The NCAA Vault launched this week but will be available year-round at NCAA.com/Vault.

“The Vault is the next generation of video and Web technology that brings together a couple of different pieces,” Weiner says. “Once you’ve got everything digitized, the next step is applying rich metadata against the full-length games. Every play is tagged with timecode, player, school, and score. Then we have our platform that can search, access, and deliver the video.”

Adding in that metadata required bringing together a variety of data sources. The NCAA provided official statistics and information, and TEM hired additional loggers to watch the games, tag them with additional details, and marry those streams together.

Searching for Stars
The vault contains every full-length basketball game from the Sweet Sixteen round through the championship of every NCAA Tournament from 2000 to ’09. (Additional games are already in the works). The Vault can be searched by multiple parameters, including team and year, as well as within individual games, where play-by-play timelines allow fans to jump in and out of the game at key moments.

“You’ve got a Google element of being able to search against these games,” Weiner explains. “So you can search for Carmelo, and it will pull only the plays that he participated in. The combination of metadata, plus video technology, plus the search tools, allows you to access not only video for all of the games but within the game, allows you to dig in in a way that you haven’t been able to before.”

TEM has also done some editorial curating of its own, putting together lists of great performances, top dunks, buzzer-beaters, and the like, so fans can watch just the top highlights, as chosen by the organizers of the Vault. A Publishing Guide database file also gives fans jump-in points with specific URLs, as they can search a spreadsheet by year, school, and game for direct links to the relevant moments.

Social-Media Moments
Social-media features are a key component of the interactive experience behind the NCAA Vault. Fans can comment on specific moments within the games and share them through Twitter and Facebook. Those comments will appear on fans’ Twitter and Facebook pages, with links back to the specific moments they selected within the Vault.

“You can share a link to any site with a friend, but here you’re actually sharing a specific moment; it’s at that level of granularity,” Weiner says. “We’re going to be working with the NCAA on their Facebook and Twitter pages, running contests and trivia that are about moments within the Vault. You can have a trivia question that asks who hit a specific game-winning shot, and then the link takes you back to that moment.”

While TEM has done some editorial work within the Vault, Weiner says that the product is really an open book for fans to enter, find the moments that interest them, and share with each other.

Adding Real Value Through API
The front-end Website is important to TEM, but the real value of the Vault lies in its open-application program interface (API). By opening up the API, all of the statistics, searches, and video are open for outside use. With the proper permissions, fans — and media companies — can create March Madness-related applications that integrate the official NCAA video and provide new syndication models and for the NCAA.

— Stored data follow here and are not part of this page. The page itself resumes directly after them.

(** X18.  [get_network_clusters] reads the attribute of every node for
    every cluster number: if some node has no [modularity] attribute and
    [n_clusters] is at least one, the call raises KeyError and returns no
    list at all.  With [n_clusters] below one the graph is never looked at
    and the result is the empty list. *)
Theorem get_network_clusters_missing_attribute (network_lcc : Graph)
    (n_clusters : Z) (w : world) (n : string) (attrs : gmap string value)
    (Hn : n ∈ nodes network_lcc)
    (Hattrs : node network_lcc n = Some attrs)
    (Hnone : attrs !! "modularity" = None) :
  get_network_clusters network_lcc n_clusters w
  = if (0 <? n_clusters)%Z
    then (Raise (KeyError (Str "modularity")), w)
    else (Ok [], w).
Proof.
  unfold get_network_clusters.
  destruct (0 <? n_clusters)%Z eqn:E.
  - apply Z.ltb_lt in E.
    destruct (Z.to_nat n_clusters) as [|k] eqn:Ek; [lia|].
    cbn [seq for_each]. unfold bind at 1. unfold bind at 1.
    assert (forall ns acc, n ∈ ns ->
      (forall x, x ∈ ns -> x ∈ nodes network_lcc) ->
      for_each ns (fun n cluster_lcc =>
        attrs <- lift_option (node network_lcc n) (KeyError (Str n)) ;;
        modularity <- lift_option (attrs !! "modularity")
                                  (KeyError (Str "modularity")) ;;
        if py_eqb modularity (Num (inject_Z (Z.of_nat 0)))
        then ret (cluster_lcc ++ [n])
        else ret cluster_lcc) acc w
      = (Raise (KeyError (Str "modularity")), w)) as Hloop.
    { induction ns as [|x ns IH]; intros acc Hin Hsub;
        [by apply elem_of_nil in Hin|].
      cbn [for_each]. unfold bind at 1. unfold bind at 1.
      destruct (node_of_elem network_lcc x) as [ax Hax]; [apply Hsub; left|].
      rewrite Hax. cbn [lift_option]. unfold ret at 1. cbv beta iota.
      unfold bind at 1.
      destruct (ax !! "modularity") as [m|] eqn:Hm.
      - cbn [lift_option]. unfold ret at 1. cbv beta iota.
        assert (n ∈ ns) as Hin'.
        { apply elem_of_cons in Hin as [->|?]; [congruence|done]. }
        destruct (py_eqb m _); unfold ret at 1; cbv beta iota;
          (apply IH; [done|intros y Hy; apply Hsub; by right]).
      - done. }
    by rewrite Hloop.
  - apply Z.ltb_ge in E. replace (Z.to_nat n_clusters) with 0%nat by lia. done.
Qed.

Lemma get_network_clusters_missing_attribute_witness :
  get_network_clusters (("fis", ∅) :: network_example) 2 (world_of [])
  = if (0 <? 2)%Z
    then (Raise (KeyError (Str "modularity")), world_of [])
    else (Ok [], world_of []).
Proof.
  apply (get_network_clusters_missing_attribute (("fis", ∅) :: network_example)
           2 (world_of []) "fis" ∅).
  - vm_compute. set_solver.
  - reflexivity.
  - reflexivity.
Defined.

Lemma score_key_before (a b : string * Q) :
  goes_before true [Num a.2] [Num b.2] = true <-> (b.2 <= a.2)%Q.
Proof.
  unfold goes_before. cbn [key_cmp value_cmp]. rewrite Qle_alt.
  destruct (b.2 ?= a.2)%Q; split; intros; done.
Qed.
Lemma utf16_out_length (bits : Z) : forall from : list Z,
  (length (snd (utf16_out bits from max_code_point)) <= 4 * length from)%nat
  /\ (bits = 16 ->
      (length (snd (utf16_out bits from max_code_point)) <= 3 * length from)%nat).
Proof.
  induction from as [| x | x y l IH1 IH2] using list_ind2.
  - cbn. lia.
  - rewrite utf16_out_cons. cbv zeta.
    destruct (is_high_surrogate (elem bits x)); [cbn; lia|].
    destruct (is_low_surrogate (elem bits x)); [cbn; lia|].
    destruct (elem bits x >? max_code_point); [cbn; lia|].
    destruct (write_utf8_code_point (elem bits x)) as [bs|] eqn:E; [|cbn; lia].
    apply write_utf8_code_point_length in E as [E4 E3].
    cbn [utf16_out snd length]. rewrite app_nil_r. split; [lia|].
    intros ->. unfold elem in E3. change (2 ^ 16) with 65536 in E3.
    pose proof (Z.mod_pos_bound x 65536 ltac:(lia)). lia.
  - rewrite utf16_out_cons. cbv zeta.
    destruct (is_high_surrogate (elem bits x)).
    + destruct (is_low_surrogate (elem bits y)); [|cbn; lia].
      destruct (_ >? max_code_point); [cbn; lia|].
      destruct (write_utf8_code_point _) as [bs|] eqn:E; [|cbn; lia].
      apply write_utf8_code_point_length in E as [E4 _].
      destruct IH1 as [I4 I3].
      destruct (utf16_out bits l max_code_point) as [r to].
      cbn [snd length] in *. rewrite length_app. split; [lia|].
      intros Hb. specialize (I3 Hb). lia.
    + destruct (is_low_surrogate (elem bits x)); [cbn; lia|].
      destruct (elem bits x >? max_code_point); [cbn; lia|].
      destruct (write_utf8_code_point (elem bits x)) as [bs|] eqn:E; [|cbn; lia].
      apply write_utf8_code_point_length in E as [E4 E3].
      destruct IH2 as [I4 I3].
      destruct (utf16_out bits (y :: l) max_code_point) as [r to].
      cbn [snd length] in *. rewrite length_app. split; [lia|].
      intros Hb. specialize (I3 Hb). subst bits.
      unfold elem in E3. change (2 ^ 16) with 65536 in E3.
      pose proof (Z.mod_pos_bound x 65536 ltac:(lia)). lia.
Qed.

Lemma to_bytes_from_loop (bits : Z) (wstr : list Z) :
  to_bytes bits wstr = inr range_error
  \/ to_bytes bits wstr = inl (snd (utf16_out bits wstr max_code_point)).
Proof.
  unfold to_bytes. destruct wstr as [|u wstr]; [right; reflexivity|].
  destruct (utf16_out bits (u :: wstr) max_code_point) as [r to].
  destruct (result_eqb r error); [left | right]; reflexivity.
Qed.

(** X17.  Whatever the input, [utf16ToUtf8] returns at most three octets
    per element of a [std::u16string] and at most four per element of a
    [std::u32string]. *)
Theorem utf16ToUtf8_size (str16 : u16string) (str32 : u32string) :
  (length (utf16ToUtf8 str16) <= 3 * length (units16 str16))%nat
  /\ (length (utf16ToUtf8 str32) <= 4 * length (units32 str32))%nat.
Proof.
  destruct str16 as [l16], str32 as [l32].
  unfold utf16ToUtf8, utf16ToUtf8_u16string, utf16ToUtf8_u32string.
  cbn [units16 units32]. split.
  - destruct (to_bytes_from_loop 16 l16) as [-> | ->]; [cbn; lia|].
    apply (utf16_out_length 16 l16). reflexivity.
  - destruct (to_bytes_from_loop 32 l32) as [-> | ->]; [cbn; lia|].
    apply (utf16_out_length 32 l32).
Qed.

Lemma utf16_out_valid_utf8 (bits : Z) : forall from : list Z,
  0 <= bits ->
  exists cps, Forall is_scalar cps
    /\ snd (utf16_out bits from max_code_point) = utf8_encode cps.
Proof.
  intros from Hbits.
  assert (Hpos : forall u, 0 <= elem bits u).
  { intros u. unfold elem. apply Z.mod_pos_bound. apply Z.pow_pos_nonneg; lia. }
  induction from as [| x | x y l IH1 IH2] using list_ind2.
  - exists []. split; [constructor | reflexivity].
  - rewrite utf16_out_cons. cbv zeta.
    destruct (is_high_surrogate (elem bits x)) eqn:Hh;
      [exists []; split; [constructor | reflexivity]|].
    destruct (is_low_surrogate (elem bits x)) eqn:Hl;
      [exists []; split; [constructor | reflexivity]|].
    rewrite Z.gtb_ltb.
    destruct (Z.ltb_spec max_code_point (elem bits x)) as [|Hle];
      [exists []; split; [constructor | reflexivity]|].
    unfold max_code_point in Hle. specialize (Hpos x).
    rewrite write_utf8_code_point_encode by lia.
    exists [elem bits x]. split; [|cbn; rewrite !app_nil_r; reflexivity].
    constructor; [|constructor]. split; [lia|].
    unfold is_high_surrogate, is_low_surrogate in Hh, Hl.
    apply andb_false_iff in Hh, Hl. rewrite !Z.leb_gt in Hh, Hl. lia.
  - rewrite utf16_out_cons. cbv zeta.
    destruct (is_high_surrogate (elem bits x)) eqn:Hh.
    + destruct (is_low_surrogate (elem bits y)) eqn:Hl;
        [|exists []; split; [constructor | reflexivity]].
      pose proof (surrogate_pair_range _ _ Hh Hl) as Hr.
      rewrite Z.gtb_ltb.
      destruct (Z.ltb_spec max_code_point
                  (surrogate_pair_to_code_point (elem bits x) (elem bits y)));
        [exists []; split; [constructor | reflexivity]|].
      rewrite write_utf8_code_point_encode by lia.
      destruct IH1 as (cps & Hsc & E).
      destruct (utf16_out bits l max_code_point) as [r to]. cbn [snd] in *.
      subst to.
      exists (surrogate_pair_to_code_point (elem bits x) (elem bits y) :: cps).
      split; [|reflexivity]. constructor; [|exact Hsc]. split; lia.
    + destruct (is_low_surrogate (elem bits x)) eqn:Hl;
        [exists []; split; [constructor | reflexivity]|].
      rewrite Z.gtb_ltb.
      destruct (Z.ltb_spec max_code_point (elem bits x)) as [|Hle];
        [exists []; split; [constructor | reflexivity]|].
      unfold max_code_point in Hle. specialize (Hpos x).
      rewrite write_utf8_code_point_encode by lia.
      destruct IH2 as (cps & Hsc & E).
      destruct (utf16_out bits (y :: l) max_code_point) as [r to].
      cbn [snd] in *. subst to.
      exists (elem bits x :: cps). split; [|reflexivity].
      constructor; [|exact Hsc]. split; [lia|].
      unfold is_high_surrogate, is_low_surrogate in Hh, Hl.
      apply andb_false_iff in Hh, Hl. rewrite !Z.leb_gt in Hh, Hl. lia.
Qed.

(** X18.  Whatever it is given, well-formed or not, neither overload of
    [utf16ToUtf8] ever returns ill-formed UTF-8. *)
Theorem utf16ToUtf8_always_valid (l : list Z) :
  valid_utf8 (utf16ToUtf8 (U16 l)) /\ valid_utf8 (utf16ToUtf8 (U32 l)).
Proof.
  assert (Hnil : valid_utf8 []) by (exists []; split; [constructor | reflexivity]).
  unfold utf16ToUtf8, utf16ToUtf8_u16string, utf16ToUtf8_u32string.
  cbn [units16 units32]. split.
  - destruct (to_bytes_from_loop 16 l) as [-> | ->]; [exact Hnil|].
    destruct (utf16_out_valid_utf8 16 l ltac:(lia)) as (cps & Hsc & E).
    exists cps. split; assumption.
  - destruct (to_bytes_from_loop 32 l) as [-> | ->]; [exact Hnil|].
    destruct (utf16_out_valid_utf8 32 l ltac:(lia)) as (cps & Hsc & E).
    exists cps. split; assumption.
Qed.

(** ** [readFile] *)

(** X19.  [readFile] returns the whole content of a file that can be
    opened, whatever its length (empty, shorter than the 256-octet buffer,
    a multiple of it or not) and whatever octets it holds, and the empty
    string for a path that cannot be opened; an empty file and a missing
    one give the same result. *)
Theorem readFile_content (fs : gmap string (list byte)) (path : string) :
  readFile fs path = match fs !! path with Some data => data | None => [] end.
Proof.
  unfold readFile, Ifstream.open. destruct (fs !! path) as [data|].
  - cbn [Ifstream.unread]. apply (readFile_loop_good _ data [] 0). lia.
  - reflexivity.
Qed.

(** ** [sinCos] *)

(** X20.  Compiled without [OS_WINDOWS], [sinCos] overwrites the exception
    flags of the caller: whatever was pending before the call is lost, and
    afterwards exactly the exceptions raised by the evaluation are set. *)
Theorem sinCos_discards_pending_flags (float : Type) (sin cos : float -> float)
    (sincosf : float -> float * float * list Fenv.fexcept)
    (value : float) (s : Fenv.env) :
  Fenv.flags (snd (sinCos float sin cos sincosf false value s))
  = snd (sincosf value).
Proof.
  unfold sinCos. destruct (sincosf value) as [[outSin outCos] raised].
  cbn [snd]. unfold Fenv.feraise. cbn [Fenv.flags].
  rewrite feclearexcept_all. reflexivity.
Qed.

(** ** Byte order *)

Lemma swap_octets_range (v : Z) : 0 <= v < 2 ^ 16 -> 0 <= swap_octets v < 2 ^ 16.
Proof.
  unfold swap_octets. change (2 ^ 16) with 65536. intros Hv. zarith.
Qed.

Lemma swap_octets_involutive (v : Z) :
  0 <= v < 2 ^ 16 -> swap_octets (swap_octets v) = v.
Proof.
  unfold swap_octets. change (2 ^ 16) with 65536. intros Hv. zarith.
Qed.

(** X21.  [networkToHost] maps 16-bit values to 16-bit values and is its
    own inverse, on every platform: applying it twice gives the value
    back, so the same function also converts from host to network order. *)
Theorem networkToHost_involutive (e : endianness) (v : Z) :
  0 <= v < 2 ^ 16 ->
  0 <= networkToHost e v < 2 ^ 16
  /\ networkToHost e (networkToHost e v) = v.
Proof.
  intros Hv. unfold networkToHost. rewrite isBigEndian_cases.
  destruct e; [split; [exact Hv | reflexivity] | |];
    rewrite (bswap16_swap_octets v Hv);
    pose proof (swap_octets_range v Hv) as Hr;
    rewrite (bswap16_swap_octets _ Hr);
    (split; [exact Hr | apply swap_octets_involutive, Hv]).
Qed.

Lemma networkToHost_involutive_witness :
  0 <= 0xBEEF < 2 ^ 16
  /\ 0 <= networkToHost LittleEndian 0xBEEF < 2 ^ 16
  /\ networkToHost LittleEndian (networkToHost LittleEndian 0xBEEF) = 0xBEEF.
Proof.
  split; [lia|]. apply (networkToHost_involutive LittleEndian 0xBEEF). lia.
Defined.

(** X22.  [networkToHost] recovers the number sent: applied to the
    [uint16_t] that the host reads from two octets received in network
    order, most significant first, it returns [256 * b0 + b1] on every
    platform. *)
Theorem networkToHost_decodes_wire (e : endianness) (b0 b1 : Z) :
  0 <= b0 < 256 -> 0 <= b1 < 256 ->
  networkToHost e (load16 e b0 b1) = 256 * b0 + b1.
Proof.
  intros H0 H1. unfold networkToHost. rewrite isBigEndian_cases.
  destruct e; cbn [load16]; [reflexivity | |];
    rewrite bswap16_swap_octets by (change (2 ^ 16) with 65536; lia);
    unfold swap_octets; zarith.
Qed.

Lemma networkToHost_decodes_wire_witness :
  0 <= 0x12 < 256 /\ 0 <= 0x34 < 256
  /\ networkToHost LittleEndian (load16 LittleEndian 0x12 0x34) = 0x1234
  /\ networkToHost BigEndian (load16 BigEndian 0x12 0x34) = 0x1234.
Proof.
  split; [lia|]. split; [lia|]. split.
  - apply (networkToHost_decodes_wire LittleEndian 0x12 0x34); lia.
  - apply (networkToHost_decodes_wire BigEndian 0x12 0x34); lia.
Defined.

“Over time, it’s not about this one site that we built,” Weiner says. “It’s about being able to go to SI, ESPN, USA Today, and anyone else who can get the specs for the API and create a licensing deal with the NCAA. The Web-development team at ESPN or SI can take their own NCAA page and build their own version of this Vault, hooking up our video into their player without having to deal with a video file or do editing.”

Everyone from Web publishers to iPhone-app creators can work through this API to build applications, providing new opportunities for monetization and ad revenue for the NCAA. For this year, however, the Vault is part of the NCAA site and the existing advertising-support model on that site.

“This is something that we see as a leading-edge development in sports-rights development,” Weiner says. “This unlocks the archive and brings it to life. Rather than creating a bunch of DVDs, you bring the content forward, bring it to life, make it very easy to publish and access.”

Diving in Deeper
The next steps for this Vault will be to expand it beyond the Sweet Sixteen round, and beyond the last decade. Additional games will be added to the Vault as soon as this year’s tournament is complete, with more on the horizon.

“We’re talking with the NCAA about expanding this to other sports of theirs as well,” Weiner says.

That means that a NCAA baseball or soccer vault could soon be on the way.